(** C6, amended.  When the OSB extractor parses an artifact in which a
    [proxy-service] tag named N is found, and the block found for N holds no
    [http:method] tag, in whatever letter case, the result has a service named
    N whose methods are GET and POST when the block is a REST one (it holds
    the text [rest-]), and POST alone when it is not.  The extractor returns
    as soon as the constructor of the runtime accepts the names it is
    given. *)
Theorem osb_methods_without_method_tags
    now filename content m serviceName serviceXml :
  BaseParser.isXmlContent content = true ->
  compiles RegExp_new OSBParser.serviceSource OSBParser.proxyTag
    (BaseParser.toString content) ->
  In m (RegExp.matchAll false OSBParser.proxyTag (BaseParser.toString content)) ->
  BaseParser.nameMatch m = Some serviceName ->
  OSBParser.serviceMatch RegExp_new (BaseParser.toString content) serviceName
    = Return (Some serviceXml) ->
  Js.includes (Js.toUpperCase serviceXml) "<HTTP:METHOD>" = false ->
  exists r service,
    OSBParser.parse RegExp_new now filename content = Return r /\
    In service (ParseResult.services r) /\
    Service.name service = Str serviceName /\
    Service.methods service =
      if Js.includes serviceXml "rest-"
      then Arr [Str "GET"; Str "POST"] else Arr [Str "POST"].
Proof.
  intros X C I N F M.
  destruct (proxy_loop (BaseParser.toString content) _ C ([], []))
    as (st' & L & _ & P).
  exists (resultOf "OSB" now filename
            (fst st', snd st',
             mapi OSBParser.xslt 0
               (RegExp.matchAll false OSBParser.stylesheetTag
                  (BaseParser.toString content)))),
         (OSBParser.serviceOf serviceName (OSBParser.configOf serviceXml)).
  split; [|split; [|split]].
  - unfold OSBParser.parse, OSBParser.extract. rewrite X, L. reflexivity.
  - exact (P m serviceName (Some serviceXml) I N F).
  - reflexivity.
  - unfold OSBParser.serviceOf, OSBParser.configOf.
    cbn [Service.methods].
    change (field (Obj ?l) "methods") with
      (match lookup "methods" l with Some x => x | None => Undefined end).
    cbn -[OSBParser.extractRestMethods OSBParser.extractValue Js.includes or].
    destruct (Js.includes serviceXml "rest-"); [|reflexivity].
    now apply extractRestMethods_default.
Qed.

End Methods.
(** C5, as the code has it.  A call of [Car], of [MyClass1], of [MyClass2]
    or of the [MyVector] of cells 19 and 31, with any arguments, changes
    nothing that existed before it: [Singleton._instances] is as it was, and
    the call has only printed lines, allocated at most the one new object and
    dispatched constructors.  The one exception is the [MyVector] of cell 33:
    its call likewise only prints, allocates at most one object and
    dispatches constructors, but when the cache does not hold an instance of
    the class and the call returns, the returned instance has been stored in
    [Singleton._instances] under the class, and nothing else of the cache has
    changed.  When the cache holds the instance the call changes nothing at
    all, and when the call raises the cache is as it was. *)
Theorem toy_classes_and_the_cache (object_names : list string) (h : heap) :
  (exists Vehicle Car h1,
      cell5_classes h = (Ok (Vehicle, Car), h1)
      /\ forall args kwargs w, built w (instantiate Car args kwargs w).2)
  /\ (exists MyVector h1,
        cell19 object_names h = (Ok MyVector, h1)
        /\ forall args kwargs w, built w (instantiate MyVector args kwargs w).2)
  /\ (exists MyVector h1,
        cell31 object_names h = (Ok MyVector, h1)
        /\ forall args kwargs w, built w (instantiate MyVector args kwargs w).2)
  /\ (exists MyClass1 h1,
        cell21 h = (Ok MyClass1, h1)
        /\ forall args kwargs w, built w (instantiate MyClass1 args kwargs w).2)
  /\ (exists MyClass2 h1,
        cell26 h = (Ok MyClass2, h1)
        /\ forall args kwargs w, built w (instantiate MyClass2 args kwargs w).2)
  /\ (exists MyVector h1,
        cell33_class object_names h = (Ok MyVector, h1)
        /\ forall args kwargs w,
             grown (w_heap w) (w_heap (instantiate MyVector args kwargs w).2)
             /\ (forall v, w_instances w !! c_id MyVector = Some v ->
                   instantiate MyVector args kwargs w =
                   (if Dict.mem kwargs "cls"
                    then Raise (TypeError "__call__() got multiple values for argument 'cls'")
                    else Ok v,
                    w))
             /\ (forall v w', w_instances w !! c_id MyVector = None ->
                              instantiate MyVector args kwargs w = (Ok v, w') ->
                              w_instances w' = <[c_id MyVector := v]> (w_instances w))
             /\ (forall e w', instantiate MyVector args kwargs w = (Raise e, w') ->
                              w_instances w' = w_instances w)).
Proof.
  split; [|split; [|split; [|split; [|split]]]].
  - destruct (cell5_classes_eq h) as (Vehicle & Car & E & Hm & Hn & Ha & Hnew & Hinit).
    exists Vehicle, Car. eexists. split; [exact E|]. intros args kwargs w.
    rewrite Car_raises by assumption.
    split; [reflexivity|]. cbn [snd w_heap h_out h_brk h_log].
    split; [exists []; symmetry; apply app_nil_r|].
    split; [left; reflexivity | eexists; reflexivity].
  - do 2 eexists. split; [reflexivity|]. intros args kwargs w.
    apply default_built; reflexivity.
  - do 2 eexists. split; [reflexivity|]. intros args kwargs w.
    apply default_built; reflexivity.
  - destruct (cell21_eq h) as (cls & E & Hm & Hnew & Hinit & Habs & _).
    exists cls. eexists. split; [exact E|]. intros args kwargs w.
    unfold instantiate. rewrite Hm. apply MyClass1_built; assumption.
  - destruct (cell26_eq h) as (cls & E & Hm & Hnew & Hinit & Habs & _).
    exists cls. eexists. split; [exact E|]. intros args kwargs w.
    unfold instantiate. rewrite Hm. apply MyClass2_built; assumption.
  - destruct (cell33_class_eq object_names h)
      as (cls & E & Hid & Hm & Hnew & Hinit & Habs & Hown).
    assert (Hs : is_singleton cls = true) by (unfold is_singleton; rewrite Hm; reflexivity).
    exists cls. eexists. split; [exact E|]. intros args kwargs w.
    rewrite instantiate_singleton, Singleton_call_eq, Hown by exact Hs.
    pose proof (default_built cls args kwargs w Hnew Hinit Habs) as [Hkeep Hgrown].
    split; [|split; [|split]].
    + destruct (Dict.mem kwargs "cls"); [apply grown_refl|].
      destruct (w_instances w !! c_id cls); [apply grown_refl|].
      destruct (type_call cls args kwargs w) as [[o|e] w']; exact Hgrown.
    + intros v Hc. rewrite Hc. destruct (Dict.mem kwargs "cls"); reflexivity.
    + intros v w' Hc. rewrite Hc. destruct (Dict.mem kwargs "cls"); [discriminate|].
      destruct (type_call cls args kwargs w) as [[o|e] w1]; intros [= <- <-].
      cbn [w_instances snd] in *. rewrite Hkeep. reflexivity.
    + intros e w'. destruct (Dict.mem kwargs "cls"); [intros [= _ <-]; reflexivity|].
      destruct (w_instances w !! c_id cls) as [cached|]; [discriminate|].
      destruct (type_call cls args kwargs w) as [[o|e'] w1]; intros [= <- <-].
      exact Hkeep.
Qed.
* * * * * * * * *
**Directions:** The answer must consist of every line from the entries above that contains the string "false".

**Result of the task:**
  In m (RegExp.matchAll false OSBParser.proxyTag (BaseParser.toString content)) ->
  Js.includes (Js.toUpperCase serviceXml) "<HTTP:METHOD>" = false ->
               (RegExp.matchAll false OSBParser.stylesheetTag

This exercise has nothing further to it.